Die drängende Frage ist: Weshalb greift die FDP mit ihren Ressorts nicht reale Probleme auf, z.B. zum Digitalen oder zur Bildungspolitik? Auf beiden Feldern liegt in Deutschland so vieles im Argen, dass man nicht lange suchen muss, um für positive Politikansätze fündig zu werden. Lindner könnte sogar entscheiden, sich als Haushaltsminister zu profilieren, indem er die zunehmende Knappheit der Finanzmittel nutzt, als eiserner Priorisierungsminister Profil zu gewinnen. Die Antwort auf die Klimaherausforderung heißt eben: Gegenwärtig viel investieren! Und die Antwort auf multiple Krisen heißt ebenfalls: Mehr investieren, hier in Sicherheit.

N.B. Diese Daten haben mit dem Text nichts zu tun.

(** C35. Starting up: the exit code tells which phase failed (20 the interfaces,
    22 the service records); on success there is one usable interface per
    configured name, the published records are those of the configuration,
    and the cache starts empty with the configured capacity (at least one)
    and TTL cap. *)
Theorem startup_spec `{Os} gethostname cfg :
  match startup gethostname cfg with
  | Err code =>
      (code = 20 ∧ is_ok (setup (cfg_interfaces cfg)) = false) ∨
      (code = 22 ∧ ∃ recv ifs, setup (cfg_interfaces cfg) = Ok (recv, ifs) ∧
         is_ok (validate (resolve_hostname gethostname (cfg_hostname cfg)) (cfg_services cfg))
           = false)
  | Ok (recv, st, p, cache) =>
      config st = cfg ∧ map if_name (ifaces st) = cfg_interfaces cfg ∧
      Forall iface_ready (ifaces st) ∧
      build (resolve_hostname gethostname (cfg_hostname cfg)) (cfg_services cfg) (ifaces st)
        = Ok p ∧
      Cache.len cache = 0%nat ∧ Cache.max_entries cache = Z.max (cfg_max_cache_entries cfg) 1 ∧
      Cache.max_ttl cache = cfg_cache_max_ttl_secs cfg
  end.
Proof.
  unfold startup. destruct (setup (cfg_interfaces cfg)) as [[recv ifs]|e] eqn:Hs; [|by left].
  set (host := resolve_hostname gethostname (cfg_hostname cfg)).
  destruct (build host (cfg_services cfg) ifs) as [p|e] eqn:Hb.
  - destruct (setup_ifaces_ok _ _ _ Hs) as [Hn Hr]. split_and!; done.
  - right. split; [done|]. exists recv, ifs. split; [done|].
    rewrite (validate_build host (cfg_services cfg) ifs), Hb. done.
Qed.
End properties.

Module EngineSample.
Import Sample IfaceSample ServicesSample ResponderSample.

(** Datagrams from a neighbour on [eth0]; [Sample.decode] reads the bytes. *)
Definition neighbour : SocketAddr := SockV4 (Ipv4Addr_new 192 168 1 9) 5353.
Definition response_pkt : Datagram := mkDatagram [Byte.x01] neighbour FamV4 (Some 2).
Definition handler : Prog Exit := handle_datagram st pub response_pkt.

Lemma handler_traces : traces handler (run_trace env handler world) Completed.
Proof.
  pose proof (run_traces env handler world env_fine) as Ht.
  destruct (run env handler world).1 eqn:Hr; [done|].
  by apply traces_handle_datagram in Ht as [? _].
Qed.

(** One insertion, as learned on [eth0]; [eth0] is the only interface, so
    there is nowhere to forward to. *)
Lemma handler_inserts : length (run_trace env handler world) = 1%nat.
Proof. vm_compute. reflexivity. Qed.

Lemma handler_acts : run_trace env handler world ≠ [].
Proof. intros Hn. pose proof handler_inserts as Hl. rewrite Hn in Hl. discriminate Hl. Qed.

Lemma handle_datagram_gate_witness :
  run_trace env handler world ≠ [] ∧ allow_source (config st) (SocketAddr.ip neighbour) = true.
Proof.
  split; [exact handler_acts|].
  apply (handle_datagram_gate st pub response_pkt _ Completed handler_traces handler_acts).
Defined.

(** The record of the response was inserted as learned on [eth0] (index 2). *)
Lemma handle_datagram_effects_witness :
  ∃ o, run_trace env handler world = [EvInsert (sample_record 120) (Some (ifindex eth0)) o].
Proof.
  destruct (handle_datagram_effects st pub response_pkt _ Completed handler_traces)
    as [_ [[_ Hn]|(_ & t1 & t2 & Ht & Hm & _)]]; [by destruct (handler_acts Hn)|].
  destruct Hm as (os & Hos & ->). destruct os as [|o [|]]; try discriminate Hos. exists o.
  pose proof handler_inserts as Hl. rewrite Ht in Hl |- *. simpl in Hl. simpl.
  destruct t2; [reflexivity|discriminate Hl].
Defined.
End EngineSample.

Warum greift die strategische Zentrale um Christian Lindner nicht auf diese realen Optionen zu?
Die Antwort kann nur vermutet werden. Sie lautet: Der Kreis von Politik- und Medienberatern um Lindner traut es den Medien in ihrer gegenwärtigen Verfasstheit nicht zu, dass sie für eine FDP mit einer solch realen und positiven Strategie Aufmerksamkeit zu erringen vermögen. Sie meinen, auf die Medien in ihrer gegenwärtigen Verfasstheit trommeln zu müssen, um Resonanz zu erhalten – daher der Zwang zur Scheinpolitik. Das ist das Drama. Medien wie Medienpolitik schweigen dazu.

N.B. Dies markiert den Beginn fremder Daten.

Lemma good_for_each_exit {A} L c (l : list A) body :
  (∀ c' x, c ≤ c' → In x l → good L c' (body x)) → good L c (for_each_exit l body).
Proof.
  revert c; induction l as [|x l IH]; intros c Hb; cbn [for_each_exit]; [done|].
  apply good_and_then; [apply Hb; [lia|by left]|]. intros c' Hc. apply IH.
  intros c'' y Hc' Hy. apply Hb; [lia|by right].
Qed.
End good.


Create HintDb good.

(** Follows the structure of a program; the programs it calls are in [good]. *)
Ltac good_step :=
  match goal with
  | |- good _ _ (Ret _) => exact I
  | |- good _ _ (trigger _) => apply good_trigger; try exact I
  | |- good _ _ (prog_bind (trigger ANow) _) => apply good_now; intros
  | |- good _ _ (prog_bind _ _) => apply good_bind; [|intros]
  | |- good _ _ (and_then _ _) => apply good_and_then; [|intros]
  | |- good _ _ (for_each _ _) => apply good_for_each; intros
  | |- good _ _ (for_each_exit _ _) => apply good_for_each_exit; intros
  | |- good _ _ (retain_m _ _) => apply good_retain; intros
  | |- good _ _ (match ?x with _ => _ end) => destruct x eqn:?
  end.
Ltac good := intros; repeat first [solve [auto with good] | good_step].

(** ** The programs of the daemon are well-behaved *)

Section good_programs.
Context `{Hickory} {HI : HashIter}.
Implicit Types L : DnsRecord → option Z → Prop.

Lemma good_send_on L c i f b : good L c (send_mdns_on i f b).
Proof. unfold send_mdns_on. good. Qed.
#[local] Hint Resolve good_send_on : good.

Lemma good_send_all L c i b : good L c (send_mdns_all i b).
Proof.
  unfold send_mdns_all. apply good_bind; [|good].
  generalize (families i) 0 (@None IoError). intros fs. revert c.
  induction fs as [|f fs IH]; intros c z e; cbn [send_families]; good.
Qed.
#[local] Hint Resolve good_send_all : good.

Lemma good_send L c i b : good L c (send_mdns i b).
Proof. unfold send_mdns. good. Qed.
#[local] Hint Resolve good_send : good.

Lemma good_lookup L c n t a : good L c (cache_lookup n t a).
Proof. unfold cache_lookup. good. Qed.
#[local] Hint Resolve good_lookup : good.

Lemma good_candidates L c st msg arrival p : good L c (candidate_answers st msg arrival p).
Proof.
  unfold candidate_answers. apply good_bind; [|good].
  generalize (@nil DnsRecord, @nil RecordKey). revert c.
  induction (queries msg) as [|q qs IH]; intros c acc; cbn [candidate_loop]; [good|].
  unfold candidate_round. good.
Qed.

Lemma good_add_cached L c n t a acc : good L c (add_cached_records n t a acc).
Proof. unfold add_cached_records. good. Qed.
#[local] Hint Resolve good_candidates good_add_cached : good.

Lemma good_ptr_loop L c arrival l acc : good L c (ptr_loop arrival l acc).
Proof. revert c acc; induction l as [|a l IH]; intros c acc; cbn [ptr_loop]; good. Qed.

Lemma good_srv_loop L c arrival l acc : good L c (srv_loop arrival l acc).
Proof. revert c acc; induction l as [|a l IH]; intros c acc; cbn [srv_loop]; good. Qed.
#[local] Hint Resolve good_ptr_loop good_srv_loop : good.

Lemma good_additionals L c st ans arrival : good L c (cached_additionals st ans arrival).
Proof. unfold cached_additionals. good. Qed.
#[local] Hint Resolve good_additionals : good.

Lemma good_check L c i b r : good L c (check_and_mark i (min_interval b) r).
Proof. unfold check_and_mark. good. split; [done|destruct b; auto]. Qed.
#[local] Hint Resolve good_check : good.

Lemma good_respond L c msg arrival fam probe ans adds :
  good L c (respond msg arrival fam probe ans adds).
Proof. unfold respond. good. Qed.
#[local] Hint Resolve good_respond : good.

Lemma good_handle_query L c st msg arrival fam p : good L c (handle_query st msg arrival fam p).
Proof. unfold handle_query. good. Qed.

Lemma good_forward L c st pkt recv : good L c (forward st pkt recv).
Proof. unfold forward, forward_one. good. Qed.

(** What a response teaches: its records, with the interface it came in on. *)
Definition learned (st : State) (ds : list Datagram) (r : DnsRecord) (src : option Z) : Prop :=
  ∃ pkt msg, In pkt ds ∧ accepted st pkt ∧ from_vec (data pkt) = Ok msg ∧
    md_message_type (metadata msg) = MT_Response ∧ In r (all_sections msg) ∧
    src = ifindex <$> ingress st pkt.

Lemma learned_mono st ds ds' r src :
  (∀ d, In d ds → In d ds') → learned st ds r src → learned st ds' r src.
Proof. intros Hd (pkt & msg & ? & ?). exists pkt, msg. auto. Qed.

Lemma good_insert_records L c src rs n :
  Forall record_ok rs → (∀ r, In r rs → L r src) → good L c (insert_records src rs n).
Proof.
  revert c n; induction rs as [|r rs IH]; intros c n Hr HL; cbn [insert_records]; [good|].
  inversion Hr; subst. apply good_bind; [apply good_trigger; split; [done|apply HL; by left]|].
  intros c' o Hc. apply IH; [done|]. intros r' Hr'. apply HL. by right.
Qed.

Lemma good_dispatch L c st p pkt :
  accepted st pkt → (∀ r src, learned st [pkt] r src → L r src) →
  good L c (dispatch st p pkt (identify_recv_iface pkt (ifaces st))).
Proof.
  intros Hacc HL. unfold dispatch, handle_query_msg, handle_response_msg.
  destruct (from_vec (data pkt)) as [msg|] eqn:Hm; [|done].
  destruct (_ ==? MT_Query) eqn:Hty.
  { good. apply good_handle_query. }
  assert (Hresp : md_message_type (metadata msg) = MT_Response)
    by (destruct (md_message_type (metadata msg)); done).
  pose proof (ingress_cases st pkt) as Hin.
  assert (Hins : ∀ c, good L c (insert_records (ifindex <$> ingress st pkt) (all_sections msg)
    (mkCounters 0 0 0 0))).
  { intros c'. apply good_insert_records; [by eapply from_vec_ok|]. intros r Hr. apply HL.
    exists pkt, msg. split_and!; try done. by left. }
  destruct (identify_recv_iface pkt (ifaces st)) as [idx|]; [destruct Hin as (i & Hi & Hin)|];
    rewrite Hin in Hins; [rewrite Hi|]; good; apply Hins.
Qed.

Lemma good_handle_datagram L c st p pkt :
  (∀ r src, learned st [pkt] r src → L r src) → good L c (handle_datagram st p pkt).
Proof.
  intros HL. destruct (handle_datagram_cases st p pkt) as [[_ ->]|[Hacc ->]]; [done|].
  apply good_and_then; [by apply good_dispatch|]. good. apply good_forward.
Qed.

Lemma good_evictor L c cfg : good L c (evictor_round cfg).
Proof. unfold evictor_round, sweep. by good. Qed.

Lemma good_browse_start L c browse : good L c (browse_start browse).
Proof. unfold browse_start. good. Qed.

Lemma good_browse_loop L c st d : good L c (browse_loop st d).
Proof. unfold browse_loop, browse_round, send_queries. good. Qed.

Lemma good_probe_attempts L c i unique n : good L c (probe_attempts i unique n).
Proof. revert c; induction n as [|n IH]; intros c; cbn [probe_attempts]; good. Qed.

Lemma good_announce_iface L c p i : good L c (announce_iface p i).
Proof. unfold announce_iface. good. Qed.
#[local] Hint Resolve good_probe_attempts good_announce_iface : good.

Lemma good_startup L c st p : good L c (startup_prog st p).
Proof. unfold startup_prog, probe_all, probe_iface, announce_all. good. Qed.

Lemma good_goodbye L c st p : good L c (announce_goodbye st p).
Proof. unfold announce_goodbye, goodbye_iface. good. Qed.
End good_programs.

#[export] Hint Resolve good_evictor good_browse_start
  good_browse_loop good_startup good_goodbye : good.

(** ** The invariant *)

Section invariant.
Context `{Hickory} {HI : HashIter}.
Variable st : State.
Variable pub : Published.
Variable interrupt terminate : result IoError unit.

(** The intervals of the grants: 0 for the marks of an announcement. *)
Definition grant_interval (g : MulticastTracker.Grant) : Prop :=
  MulticastTracker.g_interval g = 0 ∨
  MulticastTracker.g_interval g = MIN_MULTICAST_INTERVAL ∨
  MulticastTracker.g_interval g = PROBE_DEFENSE_INTERVAL.

Record shared_ok (w : Shared) : Prop := {
  sh_cache : Cache.inv (clock w) (cache w);
  sh_tracker : MulticastTracker.exec MIN_MULTICAST_INTERVAL (clock w) (tracker w) (grants w);
  sh_intervals : Forall grant_interval (grants w);
  sh_learned : Cache.all_stem (learned st (admitted w)) (cache w);
}.

(** The clock does not go back, no grant and no datagram is forgotten. *)
Record evolves (w w' : Shared) : Prop := {
  ev_clock : clock w ≤ clock w';
  ev_grants : ∀ g, In g (grants w) → In g (grants w');
  ev_admitted : ∀ d, In d (admitted w) → In d (admitted w');
}.

(** [r] has the content of a learned record and was learned, possibly from
    another datagram, on an interface other than [arrival]. *)
Definition known (ds : list Datagram) (arrival : Z) (r : DnsRecord) : Prop :=
  (∃ r0 src, learned st ds r0 src ∧ rec_name r = rec_name r0 ∧ rec_class r = rec_class r0 ∧
             rec_data r = rec_data r0) ∧
  ∃ i r1, i ≠ arrival ∧ learned st ds r1 (Some i) ∧ key_of r1 ≡ key_of r.

Lemma known_mono ds ds' arrival r :
  (∀ d, In d ds → In d ds') → known ds arrival r → known ds' arrival r.
Proof.
  intros Hd [(r0 & src & Hl & ?) (i & r1 & ? & Hl1 & ?)]. split.
  - exists r0, src. split; [by eapply learned_mono|done].
  - exists i, r1. split_and!; try done. by eapply learned_mono.
Qed.

(** A permission that a task obtained is in the history of the rate limiter;
    what a lookup found was learned. *)
Definition backed (w : Shared) (e : Event) : Prop :=
  match e with
  | EvCheck now i r iv true =>
      ∃ g, In g (grants w) ∧ MulticastTracker.g_key g = track_key i r ∧
           MulticastTracker.g_stamp g = now ∧ MulticastTracker.g_interval g = iv
  | EvMark i r =>
      ∃ g, In g (grants w) ∧ MulticastTracker.g_key g = track_key i r ∧
           MulticastTracker.g_interval g = 0
  | EvLookup _ _ _ arrival found => ∀ r, In r found → known (admitted w) arrival r
  | _ => True
  end.

Lemma evolves_refl w : evolves w w.
Proof. by split. Qed.

Lemma backed_mono w w' e : evolves w w' → backed w e → backed w' e.
Proof.
  intros [_ Hg Hd]. destruct e as [| | | | | | | |? ? ? ? found| | |? ? ? ? []| |]; simpl;
    try naive_solver.
  intros Hf r Hr. eapply known_mono; [exact Hd|by apply Hf].
Qed.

Das stimmt doch einfach nicht. Die FDP vertritt hier keine „Zombie-Themen, die keiner will“, sondern Themen, die für den Wirtschaftsstandort Deutschland wichtig sind und die von der deutschen Industrie mit einiger Vehemenz vertreten werden. Zum Thema eFuels stehen zahlreiche Verbände ebenso wie Autohersteller wie BMW und Porsche auf Seiten der FDP, zum Thema Heizungen beinahe alle Akteure in Wirtschaft und Verbänden außerhalb der reinen Wärmepumpen-Lobby (die in Deutschland aber nur mittelstark ist, weil überproportional viele Teile und Produkte am Ende des Tages aus China kommen). Die Partei vertritt hier genau die Interessen und Klientel, für die sie auch schon immer angetreten ist und gewählt wurde. Was sollte sie auch sonst tun. Abgesehen davon scheren die Grünen mindestens genauso häufig und laut aus einer halbwegs partnerschaftlichen internen Abstimmung aus – nicht zuletzt hat gerade erst dieser Tage der Kanzler Habeck zurückgepfiffen.